Conclusie en gevolgen

36. De beroepen zijn ongegrond. Dit betekent dat de aanslagen in stand blijven. Eiser krijgt daarom het griffierecht niet terug. Hij krijgt ook geen vergoeding van zijn proceskosten.

Beslissing

De rechtbank verklaart de beroepen ongegrond.
Deze uitspraak is gedaan door mr. F. Brekelmans, voorzitter, en mr. L.M. Praamstra en mr. O. Brands, in aanwezigheid van mr. T.R. Bontsema, griffier. De uitspraak is uitgesproken in het openbaar op 9 januari 2025.
griffier
rechter
Een afschrift van deze uitspraak is verzonden aan partijen op:

Informatie over hoger beroep

Een partij die het niet eens is met deze uitspraak, kan een hogerberoepschrift sturen naar het gerechtshof Arnhem-Leeuwarden waarin wordt uitgelegd waarom deze partij het niet eens is met deze uitspraak. Het hogerberoepschrift moet worden ingediend binnen zes weken na de dag waarop deze uitspraak is verzonden.
Digitaal beroep instellen kan via “Formulieren en inloggen” op www.rechtspraak.nl.
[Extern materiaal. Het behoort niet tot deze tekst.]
(** * Biblioteca: the loan and eligibility engine of [main.py]

    A shallow embedding of the [Biblioteca] class (catalog, roster, loan
    ledger, CSV persistence) and of the parts of Python's [datetime] it
    calls, followed by the properties of the loan lifecycle.

    Conventions of the embedding:
    - a Python [dict] is a [gmap]; iteration follows the map's own key
      order instead of insertion order;
    - a method becomes a function from the in-memory state and the files
      on disk to a [result]: the lines it prints together with the new
      state and files, or the exception that ends the process;
    - [datetime.now()] is an input: the k-th call made during one method
      call reads [agora k];
    - a text is the string of its UTF-8 bytes;
    - a CSV file is the list of rows that [csv.writer] writes and
      [csv.reader] gives back, every row a list of cells; reading fails
      at a cell longer than the reader's field size limit. *)

From Stdlib Require Import ZArith String Ascii List Lia Bool.
From Stdlib Require Import DecimalString DecimalZ DecimalPos.
From stdpp Require Import gmap strings list fin_maps.

Open Scope string_scope.
Open Scope list_scope.
Open Scope Z_scope.

(** ** The slice of [datetime] used by the program *)

Module Datetime.

(** Calendar arithmetic, as in CPython's [datetime] ([_ymd2ord],
    [_ord2ymd] and their tables). *)

Definition is_leap (year : Z) : bool :=
  (year mod 4 =? 0) && (negb (year mod 100 =? 0) || (year mod 400 =? 0)).

Definition days_before_year (year : Z) : Z :=
  let y := year - 1 in y * 365 + y / 4 - y / 100 + y / 400.

Definition DAYS_IN_MONTH (month : Z) : Z :=
  match month with
  | 1 => 31 | 2 => 28 | 3 => 31 | 4 => 30 | 5 => 31 | 6 => 30
  | 7 => 31 | 8 => 31 | 9 => 30 | 10 => 31 | 11 => 30 | 12 => 31
  | _ => -1
  end.

Definition DAYS_BEFORE_MONTH (month : Z) : Z :=
  match month with
  | 1 => 0 | 2 => 31 | 3 => 59 | 4 => 90 | 5 => 120 | 6 => 151
  | 7 => 181 | 8 => 212 | 9 => 243 | 10 => 273 | 11 => 304 | 12 => 334
  | _ => -1
  end.

Definition days_in_month (year month : Z) : Z :=
  if (month =? 2) && is_leap year then 29 else DAYS_IN_MONTH month.

Definition days_before_month (year month : Z) : Z :=
  DAYS_BEFORE_MONTH month + (if (month >? 2) && is_leap year then 1 else 0).

Definition ymd2ord (year month day : Z) : Z :=
  days_before_year year + days_before_month year month + day.

Definition DI400Y : Z := 146097.
Definition DI100Y : Z := 36524.
Definition DI4Y : Z := 1461.

(** The tail of [_ord2ymd]: month and day from the 0-based day of the
    year. *)
Definition month_day (leapyear : bool) (n : Z) : Z * Z :=
  let month := Z.shiftr (n + 50) 5 in
  let preceding :=
    DAYS_BEFORE_MONTH month + (if (month >? 2) && leapyear then 1 else 0) in
  if preceding >? n then
    let month := month - 1 in
    let preceding :=
      preceding
      - (DAYS_IN_MONTH month + (if (month =? 2) && leapyear then 1 else 0)) in
    (month, n - preceding + 1)
  else (month, n - preceding + 1).

Definition ord2ymd (n : Z) : Z * Z * Z :=
  let n := n - 1 in
  let n400 := n / DI400Y in
  let n := n mod DI400Y in
  let year := n400 * 400 + 1 in
  let n100 := n / DI100Y in
  let n := n mod DI100Y in
  let n4 := n / DI4Y in
  let n := n mod DI4Y in
  let n1 := n / 365 in
  let n := n mod 365 in
  let year := year + n100 * 100 + n4 * 4 + n1 in
  if (n1 =? 4) || (n100 =? 4) then (year - 1, 12, 31)
  else
    let leapyear := (n1 =? 3) && (negb (n4 =? 24) || (n100 =? 3)) in
    let '(month, day) := month_day leapyear n in
    (year, month, day).

(** Decimal digits of the ['%Y-%m-%d'] text, by their character codes
    (48 is the code of the digit zero). *)

Definition digit (k : Z) : ascii := ascii_of_N (Z.to_N (48 + k)).

Definition digit_value (c : ascii) : option Z :=
  let code := Z.of_N (N_of_ascii c) in
  if (48 <=? code) && (code <=? 57) then Some (code - 48) else None.

Definition fmt_02d (n : Z) : list ascii := [digit (n / 10); digit (n mod 10)].

Definition fmt_04d (n : Z) : list ascii :=
  [digit (n / 1000); digit (n / 100 mod 10)] ++ fmt_02d (n mod 100).

Definition isoformat (ymd : Z * Z * Z) : string :=
  let '(year, month, day) := ymd in
  string_of_list_ascii
    (fmt_04d year ++ ["-"%char] ++ fmt_02d month ++ ["-"%char] ++ fmt_02d day).

Definition number (ds : list ascii) : option Z :=
  foldl (fun acc c =>
           match acc, digit_value c with
           | Some a, Some d => Some (10 * a + d)
           | _, _ => None
           end) (Some 0) ds.

(** Splits a text of the shape [dddd-dd-dd] into its three numbers; any
    other text gives [None]. *)
Definition fromisoformat (s : string) : option (Z * Z * Z) :=
  match list_ascii_of_string s with
  | [y1; y2; y3; y4; s1; m1; m2; s2; d1; d2] =>
      if Ascii.eqb s1 "-" && Ascii.eqb s2 "-" then
        match number [y1; y2; y3; y4], number [m1; m2], number [d1; d2] with
        | Some year, Some month, Some day => Some (year, month, day)
        | _, _, _ => None
        end
      else None
  | _ => None
  end.

(** A naive [datetime] is the number of microseconds elapsed since
    0001-01-01T00:00:00, so that day [t / US_PER_DAY + 1] is its proleptic
    Gregorian ordinal.  The representable ones end with year 9999. *)

Definition US_PER_DAY : Z := 86400000000.
Definition MAXORDINAL : Z := 3652059.

Definition valid (t : Z) : Prop := 0 <= t < MAXORDINAL * US_PER_DAY.

#[global] Instance valid_dec t : Decision (valid t).
Proof. unfold valid. apply _. Defined.

Definition toordinal (t : Z) : Z := t / US_PER_DAY + 1.

(** Midnight opening the calendar day of [t]. *)
Definition midnight (t : Z) : Z := t / US_PER_DAY * US_PER_DAY.

(** [t.strftime('%Y-%m-%d')]; the year is printed on four digits, which
    is what Python prints from year 1000 on. *)
Definition strftime (t : Z) : string := isoformat (ord2ymd (toordinal t)).

(** [datetime.strptime(s, '%Y-%m-%d')]: midnight of the day written in
    [s], or [None] for the [ValueError] of a text that is not a date.
    Only the zero-padded ASCII shape printed by [strftime] is read; the
    looser spellings Python also accepts (['2024-3-8']) count as
    malformed here. *)
Definition strptime (s : string) : option Z :=
  match fromisoformat s with
  | Some (year, month, day) =>
      if (1 <=? year) && (1 <=? month) && (month <=? 12)
         && (1 <=? day) && (day <=? days_in_month year month)
      then Some ((ymd2ord year month day - 1) * US_PER_DAY)
      else None
  | None => None
  end.

(** [t + timedelta(days=days)], or [None] for the [OverflowError] of a
    result outside the representable range. *)
Definition add_days (t days : Z) : option Z :=
  let t' := t + days * US_PER_DAY in
  if decide (valid t') then Some t' else None.

(** [(a - b).days]: the whole days of a [timedelta], rounded down. *)
Definition delta_days (a b : Z) : Z := (a - b) / US_PER_DAY.

(** Builds the datetime of a calendar day and a time of day, for
    examples. *)
Definition at_time (year month day hour minute : Z) : Z :=
  (ymd2ord year month day - 1) * US_PER_DAY
  + (hour * 60 + minute) * 60000000.

(** Checker used to settle [month_day] over one whole year. *)
Definition month_day_ok (leapyear : bool) (n : Z) : bool :=
  let '(m, d) := month_day leapyear n in
  (1 <=? m) && (m <=? 12) && (1 <=? d)
  && (d <=? DAYS_IN_MONTH m + (if (m =? 2) && leapyear then 1 else 0))
  && (DAYS_BEFORE_MONTH m + (if (m >? 2) && leapyear then 1 else 0) + d
      =? n + 1).

End Datetime.

(** ** Python's [str(int)] and [int(str)] *)

(** [str(n)] for an [int]. *)
Definition str (n : Z) : string := NilZero.string_of_int (Z.to_int n).

(** [int(s)] for a [str]: [None] stands for [ValueError].  Decimal ASCII
    digits with an optional minus sign are read; Python's further
    spellings (a plus sign, surrounding blanks, underscores) are not. *)
Definition int (s : string) : option Z :=
  Z.of_int <$> NilZero.int_of_string s.

(** ** Records of the catalog and of the roster *)

Module Livro.

Record t := mk {
  titulo : string;
  autor : string;
  isbn : string;
  total_copias : Z;
  copias_disponiveis : Z
}.

(** [list(Livro.__init__.__code__.co_varnames)[1:]]. *)
Definition fieldnames : list string :=
  ["titulo"; "autor"; "isbn"; "total_copias"; "copias_disponiveis"].

(** The cells [csv.DictWriter] writes for [to_dict()], in the order of
    [fieldnames]; integers are written with [str]. *)
Definition to_row (l : t) : list string :=
  [titulo l; autor l; isbn l; str (total_copias l);
   str (copias_disponiveis l)].

(** The constructor called on a row of [csv.DictReader] unpacked into
    keywords: the keywords must be
    exactly the parameters of [__init__], and the two counts go through
    [int].  [None] when Python raises instead. *)
Definition from_kwargs (row : gmap string string) : option t :=
  if decide (dom row = list_to_set fieldnames) then
    total ← int (row !!! "total_copias");
    disponiveis ← int (row !!! "copias_disponiveis");
    Some (mk (row !!! "titulo") (row !!! "autor") (row !!! "isbn")
             total disponiveis)
  else None.

Definition set_total_copias (n : Z) (l : t) : t :=
  mk (titulo l) (autor l) (isbn l) n (copias_disponiveis l).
Hoger beroep instellen kan eventueel ook nog steeds door verzending van een brief aan het gerechtshof Arnhem-Leeuwarden (belastingkamer), Locatie Arnhem, Postbus 9030, 6800 EM Arnhem.
Kan de indiener de behandeling van het hoger beroep niet afwachten, omdat de zaak spoed heeft, dan kan de indiener de voorzieningenrechter van het gerechtshof Arnhem-Leeuwarden vragen om een voorlopige voorziening (een tijdelijke maatregel) te treffen.

Voetnoten

1.Nr. 797/85, zoals gewijzigd bij Verordening nr. 1094/88.
2.Hoge Raad 10 juli 2015, ECLI:NL:HR:2015:1780.
3.
4.Hoge Raad 6 december 2013, ECLI:NL:HR:2013:1437.
5.Vgl. Gerechtshof Arnhem-Leeuwarden 11 oktober 2022, ECLI:NL:GHARL:2022:8651, r.o. 4.8. (cassatieberoep afgewezen met toepassing van artikel 81 RO bij uitspraak van 18 oktober 2024, nr. 22/04297).
6.Hoge Raad 19 juni 2020, ECLI:NL:HR:2020:1069.
7.Besluit van de Staatssecretaris van Financiën van 6 februari 2003, CCP2003/92M, voor het laatst gewijzigd op 23 november 2018, 2018-115091, Stcrt. 2080, 65 647.
8.Vgl. rechtbank Noord-Nederland 6 mei 2021, ECLI:NL:RBNNE:2021:1735, r.o. 28 en Gerechtshof Arnhem-Leeuwarden, ECLI:NL:GHARL:2022:8651, r.o. 4.18.